Most of them suffered adversely as they lacked basic needs such as food, clothing and shelter. By 1877, the withdrawals of the last federal troop under the control of the southern white were noted from the south. Blacks were provided with another newly stated constitutions such as Mississippi in 1890.this constitution advocated for the African representation officials lingered on No black should was to serve in the united states congress for three decades (Ling, 2015). Most of the Africans were recruited in the colonies officials in the government but were first not graded the any useful responsibilities.

Booker T Washington who was an ex-slave black leader and who built Tuskegee institute in Alabama into a major center for industrial training for the black youths in the year 1895 up to his death in the year 1915 invigorated the blacks to concentrate of improving their poor economic conditions. He urged the whites to employ the blacks as laborers in their businesses since he did not believe it if blacks were to concentrate on the craft studies, nothing much would come of it. Despite his efforts to

organize a Negro business league in 1900, he was not able to succeed due to the stiff competition from the whites who owned already big businesses and their lack of sufficient capital (Deegan et al 57). Washington became the most powerful black man in history due to his ever success in winning increasing popularity and influential white support.

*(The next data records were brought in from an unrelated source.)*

(** ** The packet on the wire *)

Lemma hl_range m : sendable m -> 5 <= ip_hl m <= 15.
Proof. intros [Hh]. unfold hlen_of in Hh. lia. Qed.
(** The header that comes out. *)
Definition net_header (m : pkt) (sum : list Z) : list Z :=
  let h := hd [] (p_m m) in
  [IPVERSION * 16 + ip_hl m mod 16; u8 (ipf_mff m)] ++ net16 (ip_len m) ++ net16 (ip_id m) ++ net16 (ip_off m)
  ++ [byte h 8; u8 (ip_p m)] ++ sum ++ net32 (ip_src m) ++ net32 (ip_dst m) ++ drop 20 h.
Definition with_header (m : pkt) (sum : list Z) : data_chain := net_header m sum :: tail (p_m m).
Lemma with_header_net big m sum : with_ip_header big m sum = with_header m sum.
Proof. unfold with_ip_header, ip_put_header. by rewrite !HTONS_net. Qed.
(** What is before and behind the checksum. *)
Definition before_sum (m : pkt) : list Z := take 10 (net_header m [0; 0]).
Definition behind_sum (m : pkt) : list Z := drop 12 (net_header m [0; 0]) ++ concat (tail (p_m m)).
Lemma with_header_parts m a b : concat (with_header m [a; b]) = before_sum m ++ [a; b] ++ behind_sum m.
Proof. unfold with_header, before_sum, behind_sum. cbn [concat]. unfold net_header. cbn. done. Qed.
Lemma before_len m : length (before_sum m) = 10%nat.
Proof. done. Qed.
Lemma data_parts m : sendable m -> exists h, p_m m = h :: tail (p_m m) /\ 20 <= len h /\ hlen_of m <= len h.
Proof.
  intros [Hh Hf]. destruct (p_m m) as [|h c]; cbn [hd] in Hf; [change (len []) with 0 in Hf; lia|].
  exists h. cbn. split; [done|lia].
Qed.
Lemma wire_data m a b : sendable m -> let c := with_header m [a; b] in
  len (concat c) = len (concat (p_m m)) /\ hlen_of m <= len (hd [] c)
  /\ drop (Z.to_nat (hlen_of m)) (concat c) = payload m.
Proof.
  intros Hm c. pose proof (n_hl m Hm) as Hhl. destruct (data_parts m Hm) as (h & Hp & H20 & Hh).
  set (x := before_sum m ++ [a; b] ++ net32 (ip_src m) ++ net32 (ip_dst m)).
  assert (Hx : length x = 20%nat) by done.
  assert (Hc : c = (x ++ drop 20 h) :: tail (p_m m)) by (replace h with (hd [] (p_m m)) by (by rewrite Hp); done).
  assert (Hh20 : length h = (20 + length (drop 20 h))%nat) by (rewrite length_drop; unfold len in H20; lia).
  rewrite Hc. cbn [concat hd]. unfold payload. rewrite Hp. cbn [concat tail]. unfold len in *.
  rewrite !length_app, Hx. cbn [tail].
  split; [lia|]. split; [lia|]. replace (Z.to_nat (hlen_of m)) with (20 + (Z.to_nat (hlen_of m) - 20))%nat by lia.
  rewrite <- app_assoc, <- !drop_drop. rewrite (drop_app_length' x) by done. by rewrite (drop_app_le h) by lia.
Qed.
Lemma wire_bytes m a b : sendable m -> is_u8 a -> is_u8 b -> bytes (concat (with_header m [a; b])).
Proof.
  intros Hm Ha Hb. pose proof (n_bytes m Hm) as Hd. destruct (data_parts m Hm) as (h & Hp & H20 & _).
  pose proof (hl_range m Hm). rewrite Hp in Hd. apply Forall_app in Hd as [Hd1 Hd2].
  unfold with_header, net_header. rewrite Hp. cbn [concat hd tail]. unfold bytes, net32. rewrite !Forall_app.
  pose proof (net16_bytes) as Hn. unfold bytes in Hn.
  repeat split; auto; [| |by apply Forall_drop].
  - constructor; [|constructor; [apply u8_range|constructor]]. unfold is_u8, IPVERSION. change (2 ^ 8) with 256.
    rewrite Z.mod_small; lia.
  - constructor; [|constructor; [apply u8_range|constructor]]. unfold byte.
    destruct (h !! 8%nat) as [z|] eqn:Hz; [|by split]. rewrite Forall_lookup in Hd1. by apply (Hd1 8%nat).
Qed.
(** * mcp-js-debugger: session brokers and source-map manager

    A shallow embedding of the two session managers of the repository and
    of the source-map manager, with the properties of the specification
    stated over them.

    - [SourceMapManager] embeds [src/source-map-manager.ts].
    - [SessionManager] embeds [src/session-manager.ts], the manager built
      on the CDP client ([src/cdp-client.ts]).
    - [WsSessionManager] embeds the manager built on the WebSocket client
      (the class [SessionManager] that carries a [ServerConfig]).

    Conventions of the embedding.
    - A JavaScript string is a [string]: a sequence of code units, here
      restricted to code units below 256.
    - Line and column numbers are integers ([Z]).
    - A [Map<string, V>] is a [gmap string V]; the order in which
      [values()] enumerates it is not modelled.
    - An optional field is an [option]; a thrown exception is the [Throw]
      outcome of the state-and-exception monad [M].
    - The outcome of a call into a library or into the target (the reply to
      a protocol command, [new URL], [JSON.parse], [uuidv4], ...) is an
      argument of the embedded function or a variable of its section.
    - An [async] method is embedded as one state transformer.  Where the
      method assigns to the session after an [await] whose outcome the
      event handlers can overtake ([createSession], [connect], [resume]),
      the notifications delivered during that [await] are an explicit
      argument [during]. *)

From stdpp Require Import gmap strings list pretty.
From Stdlib Require Import ZArith Ascii.

Open Scope string_scope.
Open Scope Z_scope.

(** ** Exceptions and mutable state *)

Inductive Outcome (E A : Type) : Type :=
| Ok (a : A)
| Throw (e : E).
Arguments Ok {E A} a.
Arguments Throw {E A} e.

Definition M (S E A : Type) : Type := S -> Outcome E A * S.

Definition ret {S E A} (a : A) : M S E A := fun s => (Ok a, s).
Definition throw {S E A} (e : E) : M S E A := fun s => (Throw e, s).
Definition bind {S E A B} (c : M S E A) (k : A -> M S E B) : M S E B :=
  fun s => match c s with
           | (Ok a, s') => k a s'
           | (Throw e, s') => (Throw e, s')
           end.
Definition gets {S E A} (f : S -> A) : M S E A := fun s => (Ok (f s), s).
Definition modify {S E} (f : S -> S) : M S E unit := fun s => (Ok tt, f s).
(** [await r]: the awaited promise settles with [r]. *)
Definition await {S E A} (r : Outcome E A) : M S E A := fun s => (r, s).
(** [try_catch c h]: [try { c } catch (e) { h e }]. *)
Definition try_catch {S E A} (c : M S E A) (h : E -> M S E A) : M S E A :=
  fun s => match c s with
           | (Ok a, s') => (Ok a, s')
           | (Throw e, s') => h e s'
           end.

Global Instance M_ret {S E} : MRet (M S E) := fun A a => ret a.
Global Instance M_bind {S E} : MBind (M S E) := fun A B k c => bind c k.

Definition is_ok {E A} (o : Outcome E A) : bool :=
  match o with Ok _ => true | Throw _ => false end.

(** ** JavaScript strings *)

Module Js.

(** [s.startsWith(p)]. *)
Definition startsWith (s p : string) : bool := String.prefix p s.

His time of leadership was proved to be the most frequent setbacks for the black Americans.

Blacks lost their rights to vote and the skills they had acquired from the Washington school would not earn them jobs due to discrimination and deeply entrenched segregation. Later in the year 1903 other blacks opposing washing ton began to arise and there was so much eroticization about him and his accommodative philosophy in the souls of black folk. In 1910 some blacks of the Niagara group joined with concerned liberal and major whites to organize the national association for the advancement of colored people (NAACP) which became the effective organ for propaganda regarding he black rights (Deegan et al 57). The NAACP went ahead to win its first legal case in the year 1915 against a constitutional clause that was aimed in the south to disfranchise the blacks was outlawed by the supreme court of the United States. In 1915 and 1916 the blacks shifted from the south to the north due worsened economic depression in the southern agriculture as new job opportunities opened up in industries that supplied food to world war embodied Europe. The acme of the African creative talent in music, literature and the arts in the 1920s was focused in New York and is what later came

to be known as the black renaissance grounded on the upsurge in race awareness among blacks.

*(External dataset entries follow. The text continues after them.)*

(** [fit], with the evaluations written as [eval_models]. *)
Lemma fit_run (ts : series) (h : heap) :
  let s0 := self h in
  let r := eval_models (Some ts) (metrics s0) (n_evaluations s0) (groe_kwargs s0)
             (models s0) (models_fit ts (models s0) (ext h)) in
  let crit := call_result <$> r.1 in
  let s1 := set_criterion (Some crit) (set_train_ts (Some ts) s0) in
  fit ts h =
    if py_in PInf crit then
      (Raise impossible, mkHeap s1 r.2 (calls h ++ r.1))
    else if py_in (Fin 0) crit then
      match py_index (Fin 0) crit with
      | Some i =>
          (Ret tt,
           mkHeap (set_weights (Some (<[i := Fin 1]> (np_zeros (length crit)))) s1)
                  r.2 (calls h ++ r.1))
      | None =>
          (Raise (ValueError "0.0 is not in list"),
           mkHeap (set_weights (Some (np_zeros (length crit))) s1)
                  r.2 (calls h ++ r.1))
      end
    else
      (Ret tt,
       mkHeap (set_weights (Some (np_div (np_recip crit) (np_sum (np_recip crit)))) s1)
              r.2 (calls h ++ r.1)).
Proof.
  destruct h as [s w cs]. cbn zeta. cbn [self ext calls].
  pose proof (for_each_groe_eval (models s)
                (mkHeap (set_criterion (Some []) (set_train_ts (Some ts) s))
                        (models_fit ts (models s) w) cs) [] eq_refl) as Hrun.
  cbn [self ext calls set_criterion set_train_ts models train_ts metrics
       n_evaluations groe_kwargs app] in Hrun.
  unfold fit.
  rewrite bind_run. unfold super_fit. cbv beta iota.
  rewrite bind_run. unfold modify_self at 1. cbv beta iota.
  rewrite bind_run. unfold get_self at 1. cbv beta iota.
  rewrite bind_run.
  cbn [self ext calls set_criterion set_train_ts models].
  rewrite Hrun.
  rewrite bind_run. unfold get_criterion at 1.
  cbn [self ext calls criterion set_criterion].
  set (r := eval_models (Some ts) (metrics s) (n_evaluations s) (groe_kwargs s)
              (models s) (models_fit ts (models s) w)).
  destruct (py_in PInf (call_result <$> r.1)); [done|].
  destruct (py_in (Fin 0) (call_result <$> r.1)); [|done].
  rewrite bind_run. unfold modify_self at 1. cbv beta iota.
  destruct (py_index (Fin 0) (call_result <$> r.1)); done.
Qed.

End FitRun.

Lemma foldl_sadd_NaN (l : list scalar) : foldl sadd NaN l = NaN.
Proof. induction l as [|x l IH]; [done|]. simpl. by destruct x. Qed.

Lemma np_sum_NaN (l : list scalar) : NaN ∈ l → np_sum l = NaN.
Proof.
  unfold np_sum. generalize (Fin 0). induction l as [|x l IH]; intros a Hin.
  - by apply elem_of_nil in Hin.
  - simpl. apply elem_of_cons in Hin as [<-|Hin].
    + replace (sadd a NaN) with NaN by by destruct a. apply foldl_sadd_NaN.
    + by apply IH.
Qed.

Lemma sdiv_NaN_r (x : scalar) : sdiv x NaN = NaN.
Proof. by destruct x. Qed.

(** Case analysis on the tests and the index lookup of [fit]. *)
Ltac fit_branches :=
  repeat match goal with
         | |- context [if ?b then _ else _] => destruct b
         | |- context [match ?o with Some _ => _ | None => _ end] => destruct o
         end.

Section FitExtras.
Context `{Collaborators}.

(** X1.  Whether it succeeds or fails, [fit] leaves the models, the metric,
    the evaluation count, the auxiliary options and the predictions as they
    were, and the stored training series is the one it was given. *)
Theorem fit_keeps_configuration (ts : series) (h : heap) :
  let h' := (fit ts h).2 in
  models (self h') = models (self h) ∧
  metrics (self h') = metrics (self h) ∧
  n_evaluations (self h') = n_evaluations (self h) ∧
  groe_kwargs (self h') = groe_kwargs (self h) ∧
  predictions (self h') = predictions (self h) ∧
  train_ts (self h') = Some ts.
Proof.
  cbn zeta. rewrite fit_run. cbn zeta.
  by fit_branches.
Qed.

(** X3.  After every [fit] the criterion has one entry per model, and after a
    successful [fit] so have the weights; this needs nothing of the
    evaluator. *)
Theorem fit_vector_lengths (ts : series) (h : heap) :
  ∃ crit : list scalar,
    criterion (self (fit ts h).2) = Some crit ∧
    length crit = length (models (self h)) ∧
    ((fit ts h).1 = Ret tt →
     ∃ ws, weights (self (fit ts h).2) = Some ws ∧
           length ws = length (models (self h))).
Proof.
  destruct (fit_cases ts h) as (crit & Hc & Hlen & _ & _ & Hcase).
  exists crit. split_and!; [done|done|]. intros Hok.
  destruct Hcase as [(_ & Hfail & _)|[(_ & _ & i & _ & Hw)|(_ & _ & _ & Hw)]].
  - rewrite Hok in Hfail. done.
  - eexists. split; [exact Hw|].
    unfold np_zeros. by rewrite length_insert, length_replicate.
  - eexists. split; [exact Hw|].
    unfold np_div, np_recip. by rewrite !length_fmap.
Qed.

The norm contributors to this renaissance included factually figures such as Du Bois and the poet James Weldon Johnson and new young writers like Claude McKay who penned an inordinate piece of work ‘if we must die’ which is most quoted. The black cultural movement of the 1920s was greatly stimulated by journals which published short pieces of talented writers comprised of the NAACPs crisis and the national urban league’s opportunity. Intensified economic problem ignited major political developments among the blacks and in 1929 national Negro congress was founded and southern Negro youth congress in the following year. These were the fruits of the efforts in unifying black groups and their organizations.

In the 1920s the blacks ignored the republican administration for the democrats and in 1932 they supported presidential candidate from the democrats (Deegan et al 57). Blacks got to benefit from these programs through not being discriminated against the whites and equal rights for all and by 1940s campaign for the black rights was tremendously being recognized, they started being incorporated in the army, sports, media and politics

Reference

  1. Bailey, Julius, and Scott Rosenberg. "Reading twentieth century urban black cultural movements through popular periodicals: a case study of the Harlem Renaissance and South Africa’s Sophiatown." Safundi 17.1 (2016): 63-86.
  2. Deegan, Mary Jo. "Jane Addams, the Chicago Schools of Sociology, and the Emergence of Symbolic Interaction, 1889–1935." The Astructural Bias Charge: Myth or Reality?. Emerald Group Publishing Limited, 2016. 57-76.